* _The problem_
Check each line of the material below for "span" and copy those where it appears.

* _Input data_
□ □ □

(** * Cross-venue spread monitor (main2.py): embedding and properties

    The script polls two order-book pages (MEXC through [driver1], LBank
    through [driver2]), keeps four prices per tick, picks one of the two
    cross-venue directions, computes the percentage divergence of the picked
    pair and prints an alert when it exceeds 1.5 and the alert text changed.

    Python's [float] is IEEE 754 binary64, which is Rocq's primitive [float];
    properties quantified over all floats are proved through the
    specification [Prim2SF] of the primitive operations. *)

From Stdlib Require Import ZArith Lia List Bool Ascii String DecimalString.
From Stdlib Require Import Floats.
Import ListNotations.

Local Open Scope string_scope.
Local Open Scope list_scope.

(** ** Exceptions, results and the console *)

(** The subclasses of Python's [Exception] the loop body can meet: the two
    raised by a page read ([find_element], [float(text)]), a lost browser
    session, the float division, and a failing clock/formatter call. *)
Inductive exn : Type :=
| NoSuchElementException
| ValueError
| WebDriverException
| ZeroDivisionError
| RuntimeError.

Inductive result (A : Type) : Type :=
| Ok (a : A)
| Raise (e : exn).
Arguments Ok {A} a.
Arguments Raise {A} e.

(** What [print] received: a string, or an exception object ([print(e)]). *)
Inductive printed : Type :=
| PrintText (s : string)
| PrintExn (e : exn).

(** ** The variables of the loop body

    The four [data_last_*] locals, the dedup key [old_text] and the console.
    The locals start each tick as the int literal [0]; lines 72-75 turn them
    into floats with [float(x)], so they are kept as floats from the start
    ([float(0)] is [0.0], [float] of a float is the float). *)
Record Frame : Type := mkFrame {
  data_last_sell_mexc : float;
  data_last_buy_mexc : float;
  data_last_sell_lbank : float;
  data_last_buy_lbank : float;
  old_text : string;
  stdout : list printed
}.

(** ** Statements: state with exceptions

    A statement maps a frame to its outcome and the frame it leaves; a raise
    keeps every assignment made before it. *)
Definition Py (A : Type) : Type := Frame -> result A * Frame.

Definition ret {A} (a : A) : Py A := fun fr => (Ok a, fr).

Definition raise {A} (e : exn) : Py A := fun fr => (Raise e, fr).

Definition bind {A B} (m : Py A) (k : A -> Py B) : Py B :=
  fun fr =>
    match m fr with
    | (Ok a, fr') => k a fr'
    | (Raise e, fr') => (Raise e, fr')
    end.

Notation "x <- m ;; k" := (bind m (fun x => k))
  (at level 61, m at next level, right associativity).
Notation "m ;; k" := (bind m (fun _ => k))
  (at level 61, right associativity).

(** [try: body except Exception as e: handler e] *)
Definition try_except (body : Py unit) (handler : exn -> Py unit) : Py unit :=
  fun fr =>
    match body fr with
    | (Ok tt, fr') => (Ok tt, fr')
    | (Raise e, fr') => handler e fr'
    end.

(** [pass] *)
Definition pass : Py unit := ret tt.

(** A value produced outside the frame (a page read, the clock). *)
Definition lift {A} (r : result A) : Py A := fun fr => (r, fr).

Definition get : Py Frame := fun fr => (Ok fr, fr).

Definition print (p : printed) : Py unit :=
  fun fr =>
    (Ok tt, mkFrame (data_last_sell_mexc fr) (data_last_buy_mexc fr)
              (data_last_sell_lbank fr) (data_last_buy_lbank fr)
              (old_text fr) (stdout fr ++ [p])).

Definition set_old_text (s : string) : Py unit :=
  fun fr =>
    (Ok tt, mkFrame (data_last_sell_mexc fr) (data_last_buy_mexc fr)
              (data_last_sell_lbank fr) (data_last_buy_lbank fr)
              s (stdout fr)).

Definition set_data_last_sell_mexc (v : float) : Py unit :=
  fun fr =>
    (Ok tt, mkFrame v (data_last_buy_mexc fr)
              (data_last_sell_lbank fr) (data_last_buy_lbank fr)
              (old_text fr) (stdout fr)).

Definition set_data_last_buy_mexc (v : float) : Py unit :=
  fun fr =>
    (Ok tt, mkFrame (data_last_sell_mexc fr) v
              (data_last_sell_lbank fr) (data_last_buy_lbank fr)
              (old_text fr) (stdout fr)).

Definition set_data_last_sell_lbank (v : float) : Py unit :=
  fun fr =>
    (Ok tt, mkFrame (data_last_sell_mexc fr) (data_last_buy_mexc fr)
              v (data_last_buy_lbank fr)
              (old_text fr) (stdout fr)).

Definition set_data_last_buy_lbank (v : float) : Py unit :=
  fun fr =>
    (Ok tt, mkFrame (data_last_sell_mexc fr) (data_last_buy_mexc fr)
              (data_last_sell_lbank fr) v
              (old_text fr) (stdout fr)).

(** [for x in xs: body x] *)
Fixpoint for_in {A} (xs : list A) (body : A -> Py unit) : Py unit :=
  match xs with
  | [] => ret tt
  | x :: xs' => body x ;; for_in xs' body
  end.

(** [range(a, b)] *)
Definition range (a b : nat) : list nat := seq a (b - a).

(** ** Page reads

    A page, as one tick sees it: for an XPath, the outcome of
    [float(driver.find_element(By.XPATH, xpath).text)], the parsed price or
    the exception raised by the lookup or by the parse. *)
Definition WebDriver : Type := string -> result float.

Definition read_price (driver : WebDriver) (find_xpath : string) : Py float :=
  lift (driver find_xpath).

(** The double quote inside the XPath literals. *)
Definition dq : string := String (ascii_of_nat 34) EmptyString.

(** [f"{i}"] for the loop index. *)
Definition str_nat (i : nat) : string := NilZero.string_of_uint (Nat.to_uint i).

Definition mexc_orderbook : string :=
  "//*[@id=" ++ dq ++ "mexc-web-inspection-futures-exchange-orderbook" ++ dq ++ "]".

Definition lbank_orderbook : string :=
  "//*[@id=" ++ dq ++ "orderbook_container" ++ dq ++ "]".

Definition xpath_sell_mexc (i : nat) : string :=
  mexc_orderbook ++ "/div[2]/div[2]/div[1]/div[1]/div[" ++ str_nat i ++ "]/div[1]/span".

Definition xpath_buy_mexc : string :=
  mexc_orderbook ++ "/div[2]/div[2]/div[3]/div[1]/div[1]/div[1]/span".

Definition xpath_sell_lbank (i : nat) : string :=
  lbank_orderbook ++ "/div[2]/div[1]/ul/li[" ++ str_nat i ++ "]/div/span".

(** The loop index is not used: the row is the literal [li[1]]. *)
Definition xpath_buy_lbank (i : nat) : string :=
  lbank_orderbook ++ "/div[2]/div[3]/ul/li[1]/div/span".

(** ** Field extraction (lines 31-75) *)

(** Lines 31-36. *)
Definition reset_fields : Py unit :=
  set_data_last_sell_mexc 0%float ;;
  set_data_last_buy_mexc 0%float ;;
  set_data_last_sell_lbank 0%float ;;
  set_data_last_buy_lbank 0%float.

(** Lines 38-44. *)
Definition scan_sell_mexc (driver1 : WebDriver) : Py unit :=
  try_except
    (for_in (range 1 20) (fun i =>
       v <- read_price driver1 (xpath_sell_mexc i) ;;
       set_data_last_sell_mexc v))
    (fun _ => pass).

(** Lines 46-51. *)
Definition read_buy_mexc (driver1 : WebDriver) : Py unit :=
  try_except
    (v <- read_price driver1 xpath_buy_mexc ;;
     set_data_last_buy_mexc v)
    (fun _ => pass).

(** Lines 55-61. *)
Definition scan_sell_lbank (driver2 : WebDriver) : Py unit :=
  try_except
    (for_in (range 1 20) (fun i =>
       v <- read_price driver2 (xpath_sell_lbank i) ;;
       set_data_last_sell_lbank v))
    (fun _ => pass).

(** Lines 64-70. *)
Definition scan_buy_lbank (driver2 : WebDriver) : Py unit :=
  try_except
    (for_in (range 1 20) (fun i =>
       v <- read_price driver2 (xpath_buy_lbank i) ;;
       set_data_last_buy_lbank v))
    (fun _ => pass).

(** Lines 31-75: the four fields of one tick. *)
Definition acquire (driver1 driver2 : WebDriver) : Py unit :=
  reset_fields ;;
  scan_sell_mexc driver1 ;;
  read_buy_mexc driver1 ;;
  scan_sell_lbank driver2 ;;
  scan_buy_lbank driver2.

(** ** Candidate and alert (lines 77-118) *)

(** Python's [x / y] on floats: [ZeroDivisionError] when [y == 0.0] (either
    zero), the IEEE quotient otherwise. *)
Definition py_truediv (x y : float) : Py float :=
  if (y =? 0)%float then raise ZeroDivisionError else ret (x / y)%float.

(** Line 87 (and 107): [diff_absolute / ((data1 + data2) / 2) * 100]. *)
Definition percent_of (diff_absolute data1 data2 : float) : Py float :=
  mean <- py_truediv (data1 + data2)%float 2%float ;;
  ratio <- py_truediv diff_absolute mean ;;
  ret (ratio * 100)%float.

(** Line 81: the test that sends the tick into the first branch (buy on MEXC,
    sell on LBank); the [else] branch is the other direction. *)
Definition mexc_buy_branch_taken (fr : Frame) : bool :=
  let mex_buy_and_lbnak_sell := abs (data_last_buy_mexc fr - data_last_sell_lbank fr) in
  let lbank_buy_and_mex_sell := abs (data_last_sell_mexc fr - data_last_buy_lbank fr) in
  (mex_buy_and_lbnak_sell <? lbank_buy_and_mex_sell)%float.

(** colorama's escape sequences. *)
Definition esc : string := String (ascii_of_nat 27) EmptyString.
Definition Fore_RED : string := esc ++ "[31m".
Definition Fore_GREEN : string := esc ++ "[32m".
Definition Fore_CYAN : string := esc ++ "[36m".
Definition Style_RESET_ALL : string := esc ++ "[0m".

Section Rendering.

(** Python's float formatting, not part of the script: [f"{x}"] and
    [f"{x:.Nf}"]. *)
Variable str_float : float -> string.
Variable format_f : nat -> float -> string.

(** Lines 89-92 (and 109-112); the two branches differ in the colours of
    the two prices. *)
Definition alert_text (c1 c2 : string) (data1 data2 diff_absolute diff_percent : float)
  : string :=
  ("DEBT_USDT    =>  " ++ Style_RESET_ALL ++ "MEXC Future: " ++ c1 ++ str_float data1
     ++ Style_RESET_ALL ++ " |")
  ++ (" LBank Future: " ++ c2 ++ str_float data2 ++ Style_RESET_ALL ++ " | ")
  ++ ("Abs Diff: " ++ Fore_CYAN ++ format_f 5 diff_absolute ++ Style_RESET_ALL ++ " | ")
  ++ ("% Diff: " ++ Fore_CYAN ++ format_f 2 diff_percent ++ "%" ++ Style_RESET_ALL ++ " | ").

(** Lines 93-95 (and 113-115); [now] is [str(jdatetime.datetime.now())]. *)
Definition emit_if_changed (new_text : string) (now : result string) : Py unit :=
  fr <- get ;;
  if negb (String.eqb (old_text fr) new_text) then
    stamp <- lift now ;;
    print (PrintText (new_text ++ "Time: " ++ stamp)) ;;
    set_old_text new_text
  else pass.

(** Lines 83-98 (and 103-118). *)
Definition alert_branch (c1 c2 : string) (data1 data2 : float) (now : result string)
  : Py unit :=
  try_except
    (let diff_absolute := abs (data1 - data2) in
     diff_percent <- percent_of diff_absolute data1 data2 ;;
     if (1.5 <? diff_percent)%float then
       emit_if_changed (alert_text c1 c2 data1 data2 diff_absolute diff_percent) now
     else pass)
    (fun e => print (PrintExn e) ;; pass).

(** Lines 77-118. *)
Definition decide (now : result string) : Py unit :=
  fr <- get ;;
  if mexc_buy_branch_taken fr then
    alert_branch Fore_GREEN Fore_RED (data_last_buy_mexc fr) (data_last_sell_lbank fr) now
  else
    alert_branch Fore_RED Fore_GREEN (data_last_sell_mexc fr) (data_last_buy_lbank fr) now.

(** One iteration of [while True]. *)
Record Tick : Type := mkTick {
  page1 : WebDriver;
  page2 : WebDriver;
  now : result string
}.

Definition tick (t : Tick) : Py unit :=
  acquire (page1 t) (page2 t) ;;
  decide (now t).

(** The first [length ts] iterations of the loop; it is left only by an
    exception that escapes an iteration. *)
Fixpoint run (ts : list Tick) : Py unit :=
  match ts with
  | [] => ret tt
  | t :: ts' => tick t ;; run ts'
  end.

(** Line 25 and the empty console at start. *)
Definition initial : Frame := mkFrame 0%float 0%float 0%float 0%float "" [].

End Rendering.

□ □ □

* _Answer to this problem_
  mexc_orderbook ++ "/div[2]/div[2]/div[1]/div[1]/div[" ++ str_nat i ++ "]/div[1]/span".
  mexc_orderbook ++ "/div[2]/div[2]/div[3]/div[1]/div[1]/div[1]/span".
  lbank_orderbook ++ "/div[2]/div[1]/ul/li[" ++ str_nat i ++ "]/div/span".
  lbank_orderbook ++ "/div[2]/div[3]/ul/li[1]/div/span".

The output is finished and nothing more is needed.